## Exercise instructions
The stretch wanted below opens at the line containing "apply IH in" and closes at the line containing "assert (forall seq, In". Please return it exactly, with no other lines.

## Recorded information
Lemma validate_all_quiet identity l : forall w r w', validate_all identity l w = (r, w') -> w' = w.
Proof.
  induction l as [|envelope l IH]; intros w r w' H; cbn [validate_all] in H; [by injection H as _ <-|].
  assert (forall w r w', validateEnvelope identity envelope w = (r, w') -> w' = w) as Hq.
  { clear. intros w r w'. unfold validateEnvelope, hbind, refuse_if, require, hret, hfail. intros H.
    repeat (case_match; simplify_eq; try done). }
  apply hbind_inv in H as [(e & w1 & ->%Hq & H)|(e & ->%Hq & _)]; [|done].
  apply hbind_inv in H as [(es & w2 & ->%IH & H)|(es & ->%IH & _)]; [by injection H as _ <-|done].
Qed.

Lemma validate_all_inv identity l : forall w es w',
  hex_id (IAccountID identity) -> hex_id (ID identity) ->
  validate_all identity l w = (Answer es, w') ->
  w' = w /\ Forall (genuine identity) es /\ map d_wire es = l /\ forall w1, validate_all identity l w1 = (Answer es, w1).
Proof.
  induction l as [|envelope l IH]; intros w es w' Ha Hd H; cbn [validate_all] in H.
  { by injection H as <- <-. }
  apply hbind_inv in H as [(e & w1 & E1 & H)|(? & _ & [=])].
  pose proof E1 as (-> & Hg & Hw)%validateEnvelope_inv; [|done..].
  apply hbind_inv in H as [(es' & w2 & E2 & H)|(? & _ & [=])].
  destruct (IH _ _ _ Ha Hd E2) as (-> & Hgs & Hws & Hall). injection H as <- <-.
  split_and!; [done|by constructor|cbn; congruence|]. intros w1. cbn [validate_all]. unfold hbind at 1.
  rewrite (validateEnvelope_pure _ _ _ _ w1 E1). unfold hbind. by rewrite Hall.
Qed.

Lemma insert_by_seq_in e l x : In x (insert_by_seq e l) <-> x = e \/ In x l.
Proof. induction l as [|y l IH]; simpl; [naive_solver|]. destruct (_ <=? _); simpl; [naive_solver|]. rewrite IH. naive_solver. Qed.

Lemma sort_by_seq_in l x : In x (sort_by_seq l) <-> In x l.
Proof. induction l as [|y l IH]; simpl; [done|]. rewrite insert_by_seq_in, IH. naive_solver. Qed.

Lemma dedupe_in rest : forall start conflict x, In x (dedupe start conflict rest).2 -> x = start \/ In x rest.
Proof.
  induction rest as [|e rest IH]; intros start conflict x; simpl.
  - destruct conflict; simpl; naive_solver.
  - destruct (_ =? _); [intros [?|?]%IH; auto|].
    destruct conflict; simpl; [intros [?|?]%IH; auto|]. intros [->|[?|?]%IH]; auto.
Qed.

Lemma unique_batch_in l x : In x (unique_batch (sort_by_seq l)).2 -> In x l.
Proof.
  intros H. apply sort_by_seq_in. revert H. destruct (sort_by_seq l) as [|e rest]; [done|]. simpl. intros [->|?]%dedupe_in; auto.
Qed.

(** The record is stored under the device's sequence number. *)
Definition has_record (identity : deviceIdentity) (e : decodedEnvelope) (d : ServerDB) : Prop :=
  exists r, find_row (IAccountID identity) (ID identity) (d_seq e) d = Some r /\ record_hash r = d_recordHash e.

Lemma find_prefix {A} (f : A -> bool) l l' x : l `prefix_of` l' -> find f l = Some x -> find f l' = Some x.
Proof. intros [k ->]. induction l as [|y l IH]; simpl; [done|]. destruct (f y); auto. Qed.

Lemma has_record_extends identity e d d' : extends d d' -> has_record identity e d -> has_record identity e d'.
Proof. intros He (r & Hr & Hh). exists r. split; [|done]. eapply find_prefix; [apply He|done]. Qed.

Lemma upload_one_again identity e w answer w' :
  has_record identity e (sdb w) -> upload_one identity e w = (Answer answer, w') -> answer = inl (d_seq e).
Proof.
  intros (row & Hf & Hr) H. unfold upload_one in H.
  apply hbind_inv in H as [(existing & w1 & E1 & H)|(? & _ & [=])].
  apply select_inv in E1 as [Hd1 [[? [=]]|[= ->]]]. rewrite Hf, Hr in H.
  rewrite bool_decide_true in H by done. by injection H as <- <-.
Qed.

Lemma upload_all_inv identity l : forall w r w',
  known (sdb w) identity -> Forall (genuine identity) l -> upload_all identity l w = (r, w') ->
  rtc write (sdb w) (sdb w') /\
  forall accepted rejected, r = Answer (accepted, rejected) ->
    (forall seq, In seq accepted -> exists e, In e l /\ d_seq e = seq /\ has_record identity e (sdb w')) /\
    (forall e, In e l -> has_record identity e (sdb w) -> In (d_seq e) accepted).
Proof.
  induction l as [|e l IH]; intros w r w' Hk Hg H; cbn [upload_all] in H.
  { injection H as <- <-. split; [done|]. by intros ? ? [= <- <-]. }
  apply Forall_cons in Hg as [Hge Hg].
  apply hbind_inv in H as [(o & w1 & E1 & H)|(? & E1 & ->)];
    pose proof E1 as [Hw1 Ho]%upload_one_inv; try done.
  pose proof (writes_extend _ _ Hw1) as He1.
  apply hbind_inv in H as [([acc rej] & w2 & E2 & H)|(? & E2 & ->)];
    apply IH in E2 as [Hw2 Hall]; try done; try by eapply known_extends.
  2: { split; [by etrans|done]. }
  injection H as <- <-. split; [by etrans|]. destruct (Hall _ _ eq_refl) as [Hacc Hagain].
  specialize (Ho _ eq_refl). pose proof (writes_extend _ _ Hw2) as He2. intros accepted rejected [= Hres].
  assert (forall seq, In seq acc -> exists e0, In e0 (e :: l) /\ d_seq e0 = seq /\ has_record identity e0 (sdb w2))
    as Hacc' by (intros seq (e0 & ? & ?)%Hacc; exists e0; split; [by right|done]).
  assert (forall e0, In e0 l -> has_record identity e0 (sdb w) -> In (d_seq e0) acc)
    as Hagain' by (intros e0 Hin Hrec; apply Hagain; [done|]; by eapply has_record_extends).
  destruct o as [seq|rejection]; injection Hres as <- <-.
  - destruct Ho as [-> Hrec]. split.
    + intros seq [<-|Hin]; [|by apply Hacc']. exists e. split; [by left|]. split; [done|].
      eapply has_record_extends; [done|]. exact Hrec.
    + intros e0 [->|Hin] Hrec0; [by left|]. right. by apply Hagain'.
  - split; [done|]. intros e0 [->|Hin] Hrec0; [|by apply Hagain'].
    by pose proof (upload_one_again _ _ _ _ _ Hrec0 E1).
Qed.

## Reply
    apply IH in E2 as [Hw2 Hall]; try done; try by eapply known_extends.
  2: { split; [by etrans|done]. }
  injection H as <- <-. split; [by etrans|]. destruct (Hall _ _ eq_refl) as [Hacc Hagain].
  specialize (Ho _ eq_refl). pose proof (writes_extend _ _ Hw2) as He2. intros accepted rejected [= Hres].
  assert (forall seq, In seq acc -> exists e0, In e0 (e :: l) /\ d_seq e0 = seq /\ has_record identity e0 (sdb w2))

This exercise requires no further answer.